Netzanschluss
Der Netzanschluss ist die technische Anbindung einer PV-Anlage an das öffentliche Stromnetz. Für kleine Anlagen bis 10,8 kW gilt nach § 8 EEG ein beschleunigtes Verfahren. Das am 29.07.2026 im Kabinett beschlossene Netzanschlusspaket sieht die Abkehr vom Windhundprinzip, flexible Netzanschlussvereinbarungen und digitale Anschlussportale bis 01.01.2028 vor — bislang allerdings nur als Regierungsentwurf.
Ablauf des Netzanschlusses
1. Netzanschlussbegehren
Der Installateur oder Betreiber meldet die geplante Anlage beim zuständigen Netzbetreiber an. Angaben: Standort, geplante Leistung, Wechselrichtertyp.
2. Netzverträglichkeitsprüfung
Der Netzbetreiber prüft, ob das lokale Netz die Einspeisung aufnehmen kann. Bei Anlagen bis 30 kWp ist dies in der Regel unproblematisch.
3. Einspeisezusage
Der Netzbetreiber bestätigt den Netzanschluss und teilt den Verknüpfungspunkt mit.
4. Installation und Zählertausch
Die Anlage wird installiert, der Zweirichtungszähler eingebaut. Der Installateur erstellt das Inbetriebnahmeprotokoll.
5. Inbetriebnahme
Nach MaStR-Registrierung und Zählertausch wird die Anlage in Betrieb genommen. Ab diesem Zeitpunkt läuft die EEG-Vergütung.

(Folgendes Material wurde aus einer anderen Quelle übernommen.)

(** X9: every instance the constructor returns has a non-empty owner,
    repo, path and ref, and a client authenticated with type "token" or
    "oauth" and a non-empty token, created with the configured baseurl
    (absent when not configured) and the fixed accept and user-agent
    headers. *)
Theorem constructor_instance_invariant (config : Config) (d : GhDriver) :
  snd (constructor config) = inr d ->
  owner d <> "" /\ repo d <> "" /\ path d <> "" /\ ref d <> ""
  /\ (exists a t : string,
         oc_auth (oc d) = Some (a, t) /\ (a = "token" \/ a = "oauth") /\ t <> "")
  /\ (exists gh, ghConfig config = Some gh /\ oc_baseUrl (oc d) = gh !! "baseurl")
  /\ oc_headers (oc d)
     = [("accept", "application/vnd.github.v3+json");
        ("user-agent", "blockstack-gaia-githubdriver")].
Proof.
  intros Hd.
  destruct (constructor_inr_inv config d Hd) as (gh & Hgh & Hs & Ha & Ho & Hr).
  rewrite (constructor_checked config gh Hgh Hs Ha Ho Hr) in Hd.
  injection Hd as <-. cbn [owner repo path ref oc oc_auth oc_baseUrl oc_headers].
  apply check_auth_None_iff in Ha as [Ha Ht].
  apply falsy_false_render in Ho as [_ Ho], Hr as [_ Hr], Ht as [_ Ht].
  repeat split; try assumption.
  - unfold default_path. destruct (Js.falsy (gh !! "path")) eqn:E; cbn [snd].
    + discriminate.
    + now apply falsy_false_render in E.
  - unfold default_ref. destruct (Js.falsy (gh !! "ref")) eqn:E; cbn [snd].
    + discriminate.
    + now apply falsy_false_render in E.
  - exists (Js.render (gh !! "authtype")), (Js.render (gh !! "token")).
    split; [reflexivity |]. split; [| exact Ht].
    destruct Ha as [-> | ->]; [now left | now right].
  - now exists gh.
Qed.

Lemma constructor_instance_invariant_witness :
  exists d : GhDriver,
    snd (constructor (sample_config [("authtype", "token"); ("token", "t0k3n");
                                     ("owner", "acme"); ("repo", "site");
                                     ("ref", "")]))
    = inr d
    /\ owner d <> "" /\ repo d <> "" /\ path d <> "" /\ ref d <> "".
Proof.
  eexists. split; [vm_compute; reflexivity |].
  destruct (constructor_instance_invariant
              (sample_config [("authtype", "token"); ("token", "t0k3n");
                              ("owner", "acme"); ("repo", "site"); ("ref", "")])
              _ ltac:(vm_compute; reflexivity))
    as (Ho & Hr & Hp & Hf & _).
  repeat split; assumption.
Defined.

Vereinfachtes Verfahren (bis 30 kWp)
Für Anlagen bis 30 kWp gilt das vereinfachte Anmeldeverfahren:
| Aspekt | Regelung |
|---|---|
| Anmeldung | Durch Elektroinstallateur |
| Netzverträglichkeit | Wird als gegeben angenommen |
| Frist für Netzbetreiber | 8 Wochen |
| Zähler | Zweirichtungszähler kostenlos |
| Smart Meter | Ab 2025 schrittweise Pflicht |
Beschleunigtes Verfahren bis 10,8 kW (§ 8 EEG)

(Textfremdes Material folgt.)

(** ** [Emplace] on the reallocation path *)

Section EmplaceRealloc.
Context {T : Type} {E : ElemType T} {A : Allocator}.
Implicit Types (w : @world T) (l : list T) (h : gmap nat (list (cell T))).

Lemma uninitialized_move_n_0 (p q : pointer) w : uninitialized_move_n p 0 q w = (Ok tt, w).
Proof. reflexivity. Qed.

Lemma uninitialized_copy_n_0 (p q : pointer) w : uninitialized_copy_n p 0 q w = (Ok tt, w).
Proof. reflexivity. Qed.

Lemma uninitialized_move_n_cells l n h r vs k lk bs bd ps qs pd qd i j :
  bs ≠ bd → i = length ps → j = length pd → n = length l →
  h !! bs = Some (ps ++ (Live <$> l) ++ qs) →
  h !! bd = Some (pd ++ replicate n Raw ++ qd) →
  uninitialized_move_n (Ptr (Some bs) i) n (Ptr (Some bd) j) (mkWorld h r vs k lk)
  = match first_failure move_ctor_raises k l with
    | None =>
        (Ok tt, mkWorld (<[bs := ps ++ (Live <$> (moved_from <$> l)) ++ qs]>
                           (<[bd := pd ++ (Live <$> l) ++ qd]> h)) r vs (k + n) lk)
    | Some m =>
        (Throw element_failure,
         mkWorld (<[bs := ps ++ (Live <$> ((moved_from <$> take m l) ++ drop m l)) ++ qs]> h)
           r vs (S (k + m)) lk)
    end.
Proof. intros Hne -> -> ->. by apply uninitialized_move_n_spec. Qed.

Lemma move_never_raises k l :
  is_nothrow_move_constructible = true → first_failure move_ctor_raises k l = None.
Proof.
  intros Hn. apply first_failure_never. intros k' v.
  unfold move_ctor_raises. by rewrite Hn.
Qed.

(** [Emplace] at offset [d] of a full vector. *)
Lemma Emplace_realloc_spec w this l cap v d a :
  is_vector w this l cap → vecs w !! this = Some v →
  length l = cap → d ≤ length l →
  match Emplace this (begin v +ₚ d) a w with
  | (Ok p, w') =>
      is_vector w' this (take d l ++ arg_value a :: drop d l) (Nat.max 1 (2 * cap)) ∧
      points_to w' this p d (arg_value a)
  | (Throw _, w') =>
      ¬ nothing_raises ∧
      (is_nothrow_move_constructible || is_copy_constructible = true →
       is_vector w' this l cap ∧ heap w' = heap w ∧ vecs w' = vecs w)
  | _ => False
  end.
Proof.
  intros Hvec Hv Hfull Hd. destruct w as [h r vs k lk].
  destruct (is_vector_inv _ _ _ _ Hvec) as [(-> & -> & Hv')|(b & Hcap & Hlen & Hv' & Hb)];
    cbn [vecs heap] in *.
  - (* no buffer yet *)
    assert (v = mkVector (mkRawMemory nullptr 0) 0) as -> by congruence.
    assert (d = 0) as -> by (cbn in Hd; lia).
    unfold Emplace, bind, on_unwind, begin, end_, Capacity, RawMemory_Capacity, GetAddress,
      RawMemory_dtor, ret.
    rewrite (get_vec_eq _ _ _ _ _ _ _ Hv). unfold nullptr. pnorm.
    rewrite !ptr_le_same by lia. unfold assert_ at 1. cbn [andb].
    rewrite ptr_diff_same by lia. unfold lift_option. cbn [Nat.sub Nat.eqb].
    rewrite RawMemory_ctor_spec by lia.
    destruct (new_throws k 1) eqn:Halloc; mnorm.
    { split; [raised|]. intros _. split; [|done]. by apply is_vector_null. }
    set (b' := fresh (dom h)).
    assert (h !! b' = None) as Hfresh by apply fresh_block.
    rewrite RawMemory_plus_ok by (cbn; lia). pnorm.
    rewrite (construct_at_raw _ _ _ _ _ b' 0 [Raw] a) by (done || apply lookup_insert_eq).
    destruct (construct_raises (S k) a) eqn:Hctor; mnorm.
    { erewrite Deallocate_block by apply lookup_insert_eq.
      rewrite delete_insert_id by done.
      split; [raised|]. intros _. split; [|done]. by apply is_vector_null. }
    rewrite insert_insert_eq. cbn [insert list_insert].
    match goal with
    | |- context [(if relocates_by_move then ?X else ?Y) ?W] =>
        replace ((if relocates_by_move then X else Y) W) with (@Ok unit tt, W)
          by (by destruct relocates_by_move)
    end.
    mnorm. cbn [destroy_n]. unfold ret. mnorm.
    cbn [RawMemory_Swap]. mnorm.
    rewrite (set_data_eq _ _ _ _ _ _ _ _ Hv). mnorm.
    rewrite Deallocate_null. mnorm.
    erewrite get_vec_eq by apply lookup_insert_eq. mnorm.
    erewrite set_size_eq by apply lookup_insert_eq. mnorm.
    rewrite insert_insert_eq.
    split.
    + eapply (is_vector_block _ _ [arg_value a] 1 b'); cbn [vecs heap length];
        [lia|lia|apply lookup_insert_eq|apply lookup_insert_eq].
    + eexists. cbn [vecs]. split; [apply lookup_insert_eq|]. split; [done|].
      by erewrite cell_at_block by apply lookup_insert_eq.
  - (* a full block *)
    assert (v = mkVector (mkRawMemory (Ptr (Some b) 0) cap) (length l)) as -> by congruence.
    subst cap. rewrite Nat.sub_diag, app_nil_r in Hb. cbn [replicate] in Hb.
    replace (Nat.max 1 (2 * length l)) with (length l * 2) by lia.
    set (c' := length l * 2).
    set (x := arg_value a).
    unfold Emplace, bind, on_unwind, begin, end_, Capacity, RawMemory_Capacity, GetAddress,
      RawMemory_dtor, ret.
    rewrite (get_vec_eq _ _ _ _ _ _ _ Hv). pnorm.
    rewrite !ptr_le_same by lia. unfold assert_ at 1. cbn [andb].
    rewrite ptr_diff_same by lia. unfold lift_option. rewrite Nat.sub_0_r.
    rewrite Nat.eqb_refl.
    destruct (Nat.eqb_spec (length l) 0) as [?|_]; [lia|].
    fold c'. rewrite RawMemory_ctor_spec by (unfold c'; lia).
    destruct (new_throws k c') eqn:Halloc; mnorm.
    { split; [raised|]. intros _. split; [|done].
      eapply is_vector_block; [| |exact Hv|]; cbn [heap]; [lia|lia|].
      by rewrite Nat.sub_diag, app_nil_r. }
    set (b' := fresh (dom h)).
    assert (h !! b' = None) as Hfresh by apply fresh_block.
    assert (b ≠ b') as Hne by (intros ->; congruence).
    assert (is_vector (mkWorld h r vs k lk) this l (length l)) as Hsame.
    { eapply is_vector_block; [| |exact Hv|]; cbn [heap]; [lia|lia|].
      by rewrite Nat.sub_diag, app_nil_r. }
    assert (∀ k' lk', is_vector (mkWorld h r vs k' lk') this l (length l)) as Hkeep.
    { intros k' lk'. by eapply (is_vector_same (mkWorld h r vs k lk)). }
    assert (replicate c' (@Raw T)
            = replicate d Raw ++ Raw :: replicate (length l - d) Raw
                ++ replicate (length l - 1) Raw) as Hsplit.
    { rewrite <- replicate_add, <- replicate_S, <- replicate_add. f_equal. unfold c'. lia. }
    rewrite Hsplit.
    rewrite RawMemory_plus_ok by (cbn; unfold c'; lia). pnorm.
    erewrite (construct_at_raw _ _ _ _ _ b' d _ a);
      [|apply lookup_insert_eq|by apply lookup_middle; rewrite length_replicate].
    destruct (construct_raises (S k) a) eqn:Hctor; mnorm.
    { erewrite Deallocate_block by apply lookup_insert_eq.
      rewrite delete_insert_id by done.
      split; [raised|]. intros _. split; [apply Hkeep|done]. }
    rewrite insert_insert_eq, insert_middle by (by rewrite length_replicate).
    fold x.
    rewrite <- (take_drop d l) in Hb. rewrite fmap_app in Hb.
    assert (length (take d l) = d) as Htake by (by rewrite length_take_le).
    assert (length (drop d l) = length l - d) as Hdrop by apply length_drop.
    assert (∀ h' vs' k' lk',
              vs' !! this = Some (mkVector (mkRawMemory (Ptr (Some b') 0) c') (S (length l))) →
              h' !! b' = Some ((Live <$> take d l) ++ Live x :: (Live <$> drop d l)
                               ++ replicate (length l - 1) Raw) →
              is_vector (mkWorld h' r vs' k' lk') this (take d l ++ x :: drop d l) c' ∧
              points_to (mkWorld h' r vs' k' lk') this (Ptr (Some b') d) d x) as Hdone.
    { intros h' vs' k' lk' Hvs' Hh'.
      assert (length (take d l ++ x :: drop d l) = S (length l)) as Hlen'.
      { rewrite length_app. cbn [length]. lia. }
      split.
      - eapply (is_vector_block _ _ _ c' b'); cbn [vecs heap]; [unfold c'; lia| | |].
        + rewrite Hlen'. unfold c'. lia.
        + by rewrite Hlen'.
        + rewrite Hh', Hlen', fmap_app, fmap_cons, <- app_assoc. cbn [app].
          replace (c' - S (length l)) with (length l - 1) by (unfold c'; lia). done.
      - eexists. cbn [vecs]. split; [exact Hvs'|]. split; [done|].
        erewrite cell_at_block by exact Hh'.
        apply lookup_middle. by rewrite length_fmap. }
    destruct relocates_by_move eqn:Hreloc; cbn beta iota.
    + (* relocation by move *)
      erewrite (uninitialized_move_n_cells (take d l) d _ _ _ _ _ b b' []
                  (Live <$> drop d l) []
                  (Live x :: replicate (length l - d) Raw ++ replicate (length l - 1) Raw));
        [|done|done|done|done|by rewrite lookup_insert_ne|apply lookup_insert_eq].
      cbn [app].
      destruct (first_failure move_ctor_raises (S (S k)) (take d l)) as [j|] eqn:Hfail1; mnorm.
      { erewrite Deallocate_block by (by rewrite lookup_insert_ne, lookup_insert_eq).
        split; [raised|]. intros Hstrong.
        destruct (is_nothrow_move_constructible) eqn:Hnt.
        - by rewrite move_never_raises in Hfail1.
        - unfold relocates_by_move in Hreloc. rewrite Hnt in Hreloc.
          cbn in Hstrong, Hreloc. by rewrite Hstrong in Hreloc. }
      rewrite insert_insert_eq.
      erewrite (uninitialized_move_n_cells (drop d l) (length l - d) _ _ _ _ _ b b'
                  (Live <$> (moved_from <$> take d l)) []
                  ((Live <$> take d l) ++ [Live x]) (replicate (length l - 1) Raw));
        [|done|by rewrite !length_fmap|by rewrite length_app, length_fmap; cbn [length]; lia
         |done| |].
      2:{ by rewrite lookup_insert_eq, app_nil_r. }
      2:{ rewrite lookup_insert_ne, lookup_insert_eq, <- app_assoc by done. done. }
      destruct (first_failure move_ctor_raises (S (S k) + d) (drop d l)) as [j|] eqn:Hfail2;
        mnorm.
      { erewrite Deallocate_block
          by (by rewrite lookup_insert_ne, lookup_insert_ne, lookup_insert_eq).
        split; [raised|]. intros Hstrong.
        destruct (is_nothrow_move_constructible) eqn:Hnt.
        - by rewrite move_never_raises in Hfail2.
        - unfold relocates_by_move in Hreloc. rewrite Hnt in Hreloc.
          cbn in Hstrong, Hreloc. by rewrite Hstrong in Hreloc. }
      erewrite (destroy_n_cells (moved_from <$> l) _ _ _ _ _ _ b [] []);
        [|done|by rewrite length_fmap|].
      2:{ rewrite lookup_insert_eq, !app_nil_r, <- fmap_app, <- fmap_app, take_drop. done. }
      mnorm. cbn [RawMemory_Swap]. mnorm.
      rewrite (set_data_eq _ _ _ _ _ _ _ _ Hv). mnorm.
      erewrite Deallocate_block by apply lookup_insert_eq. mnorm.
      erewrite get_vec_eq by apply lookup_insert_eq. mnorm.
      erewrite set_size_eq by apply lookup_insert_eq. mnorm.
      rewrite insert_insert_eq. apply Hdone.
      * by rewrite lookup_insert_eq, Nat.add_1_r.
      * rewrite lookup_delete_ne, !lookup_insert_ne, lookup_insert_eq by done.
        by rewrite <- !app_assoc.
    + (* relocation by copy *)
      erewrite (uninitialized_copy_n_cells (take d l) d _ _ _ _ _ b b' []
                  (Live <$> drop d l) []
                  (Live x :: replicate (length l - d) Raw ++ replicate (length l - 1) Raw));
        [|done|done|done|done|by rewrite lookup_insert_ne|apply lookup_insert_eq].
      cbn [app].
      destruct (first_failure copy_ctor_throws (S (S k)) (take d l)) as [j|] eqn:Hfail1; mnorm.
      { cbn [destroy_n]. unfold bind, ret.
        erewrite destroy_at_live;
          [|apply lookup_insert_eq|by apply lookup_middle; rewrite length_replicate].
        erewrite Deallocate_block by apply lookup_insert_eq.
        rewrite !delete_insert_eq, delete_id by done.
        split; [raised|]. intros _. split; [apply Hkeep|done]. }
      rewrite insert_insert_eq.
      erewrite (uninitialized_copy_n_cells (drop d l) (length l - d) _ _ _ _ _ b b'
                  (Live <$> take d l) []
                  ((Live <$> take d l) ++ [Live x]) (replicate (length l - 1) Raw));
        [|done|by rewrite !length_fmap|by rewrite length_app, length_fmap; cbn [length]; lia
         |done| |].
      2:{ by rewrite lookup_insert_ne, app_nil_r. }
      2:{ rewrite lookup_insert_eq, <- app_assoc. done. }
      destruct (first_failure copy_ctor_throws (S (S k) + d) (drop d l)) as [j|] eqn:Hfail2;
        mnorm.
      { cbn [destroy_n]. unfold bind, ret.
        erewrite destroy_at_live;
          [|apply lookup_insert_eq|by apply lookup_middle; rewrite length_fmap].
        erewrite Deallocate_block by apply lookup_insert_eq.
        rewrite !delete_insert_eq, delete_id by done.
        split; [raised|]. intros _. split; [apply Hkeep|done]. }
      erewrite (destroy_n_cells l _ _ _ _ _ _ b [] []); [|done|done|].
      2:{ rewrite !lookup_insert_ne, app_nil_r by done. cbn [app].
          by rewrite Hb, <- fmap_app, take_drop. }
      mnorm. cbn [RawMemory_Swap]. mnorm.
      rewrite (set_data_eq _ _ _ _ _ _ _ _ Hv). mnorm.
      erewrite Deallocate_block by apply lookup_insert_eq. mnorm.
      erewrite get_vec_eq by apply lookup_insert_eq. mnorm.
      erewrite set_size_eq by apply lookup_insert_eq. mnorm.
      rewrite insert_insert_eq. apply Hdone.
      * by rewrite lookup_insert_eq, Nat.add_1_r.
      * rewrite lookup_delete_ne, !lookup_insert_ne, lookup_insert_eq by done.
        by rewrite <- !app_assoc.
Qed.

Für Anlagen bis 10,8 kW auf einem Grundstück mit bereits bestehendem Netzanschluss gilt nach § 8 EEG eine besonders kurze Frist: Der Netzbetreiber muss binnen eines Monats einen Zeitplan für den Netzanschluss übermitteln. Reagiert er nicht, darf die Anlage regelkonform angeschlossen werden. Diese Regel deckt den typischen Eigenheimfall ab und bleibt auch nach dem Netzanschlusspaket-Entwurf unverändert bestehen.
Fristen
| Schritt | Frist |
|---|---|
| Zeitplan des Netzbetreibers bei Anlagen bis 10,8 kW (§ 8 EEG) | 1 Monat |
| Netzbetreiber-Antwort (allgemein) | 8 Wochen |
| MaStR-Registrierung | 1 Monat nach Inbetriebnahme |
| Erste EEG-Vergütung | Meist im Folgemonat |
Geplante Änderungen: das Netzanschlusspaket
Das Bundeskabinett hat am 29. Juli 2026 den Regierungsentwurf für das Netzanschlusspaket beschlossen. Für das Anschlussverfahren sind drei Punkte relevant:
| Geplante Änderung | Wirkung |
|---|---|
| Abkehr vom Windhundprinzip | Konkurrierende Anschlussbegehren werden nicht mehr nach Eingangsdatum bedient, sondern nach Planungsreife und Netzdienlichkeit priorisiert |
| Flexible Netzanschlussvereinbarung | Der Anschluss wird an typischen Einspeiseprofilen bemessen statt an der theoretischen Einspeisespitze |
| Digitale Anschlussportale | Verteilnetzbetreiber müssen den kompletten Anschlussprozess bis 01.01.2028 digital abbilden |
Rechtsstand: Regierungsentwurf, kein geltendes Recht. Bundestag (Beratung ab Herbst 2026), Bundesrat und der verbindliche Gesetzestext stehen aus. Für private Dachanlagen ändert sich nach dem Entwurf wenig – die Priorisierungsregeln zielen auf größere Projekte, die um knappe Netzkapazität konkurrieren.